• **Instructions to follow**: From the line holding "- apply from_to_wire." to the final line below, restate each line word for word and add nothing.

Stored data
########

(* ===== verification/Index.v ===== *)
(** * The chunk index record ([busyncr-core/src/index.rs])

    [IndexEntry] and its 16-byte wire value: the layout that the daemon's
    [chunks] table stores and that the [bench-chunking] projections price. *)

From S2P Require Import Prelude.

Definition ChunkId_LEN : Z := 32.

Record IndexEntry := {
  chunk_len : Z;
  refcount : Z;
}.

#[global] Instance IndexEntry_eq_dec : EqDecision IndexEntry.
Proof. solve_decision. Defined.

(** Both fields are [u64]. *)
Definition IndexEntry_wf (e : IndexEntry) : Prop :=
  in_u64 (chunk_len e) ∧ in_u64 (refcount e).

Definition VALUE_SIZE : Z := 16.
Definition WIRE_SIZE : Z := ChunkId_LEN + VALUE_SIZE.

Definition to_wire_value (e : IndexEntry) : array 16 :=
  to_array 16 (u64_to_le (chunk_len e) ++ u64_to_le (refcount e)).

Definition from_wire_value (bs : array 16) : IndexEntry := {|
  chunk_len := le_value (take 8 (vec_to_list bs));
  refcount := le_value (drop 8 (vec_to_list bs));
|}.

Lemma to_wire_value_list e :
  vec_to_list (to_wire_value e) = u64_to_le (chunk_len e) ++ u64_to_le (refcount e).
Proof. apply to_array_list. len_lia. Qed.

Lemma from_to_wire e : IndexEntry_wf e → from_wire_value (to_wire_value e) = e.
Proof.
  intros [Hl Hr]. unfold from_wire_value. rewrite to_wire_value_list.
  rewrite take_app_length', drop_app_length' by len_lia.
  rewrite !u64_from_to_le by done. by destruct e.
Qed.

Lemma to_from_wire bs : to_wire_value (from_wire_value bs) = bs.
Proof.
  unfold to_wire_value, from_wire_value; cbn [chunk_len refcount].
  rewrite !u64_to_from_le by len_lia. rewrite take_drop. apply to_array_vec.
Qed.

Lemma from_wire_wf bs : IndexEntry_wf (from_wire_value bs).
Proof. split; cbn; apply le_value_u64; len_lia. Qed.
#[export] Hint Resolve from_wire_wf : core.

(** The index record codec is a bijection between entries with
    [u64] fields and 16-byte values; a record with its 32-byte key takes
    [WIRE_SIZE] = 48 bytes, the figure the sizing tool multiplies by. *)
Theorem wire_bijection :
  (∀ e, IndexEntry_wf e ↔ ∃ bs, from_wire_value bs = e) ∧
  (∀ e, IndexEntry_wf e → from_wire_value (to_wire_value e) = e) ∧
  (∀ bs, to_wire_value (from_wire_value bs) = bs) ∧
  (∀ e (id : array 32),
    len (vec_to_list id ++ vec_to_list (to_wire_value e)) = WIRE_SIZE) ∧ WIRE_SIZE = 48.
Proof.
  split_and!.
  - intros e; split; [|by intros [bs <-]]. intros He. exists (to_wire_value e).
    by apply from_to_wire.
  - apply from_to_wire.
  - apply to_from_wire.
  - intros. unfold len. by rewrite length_app, !length_vec_to_list.
  - done.
Qed.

########

• **Output of the exercise**:
  - apply from_to_wire.
  - apply to_from_wire.
  - intros. unfold len. by rewrite length_app, !length_vec_to_list.
  - done.
Qed.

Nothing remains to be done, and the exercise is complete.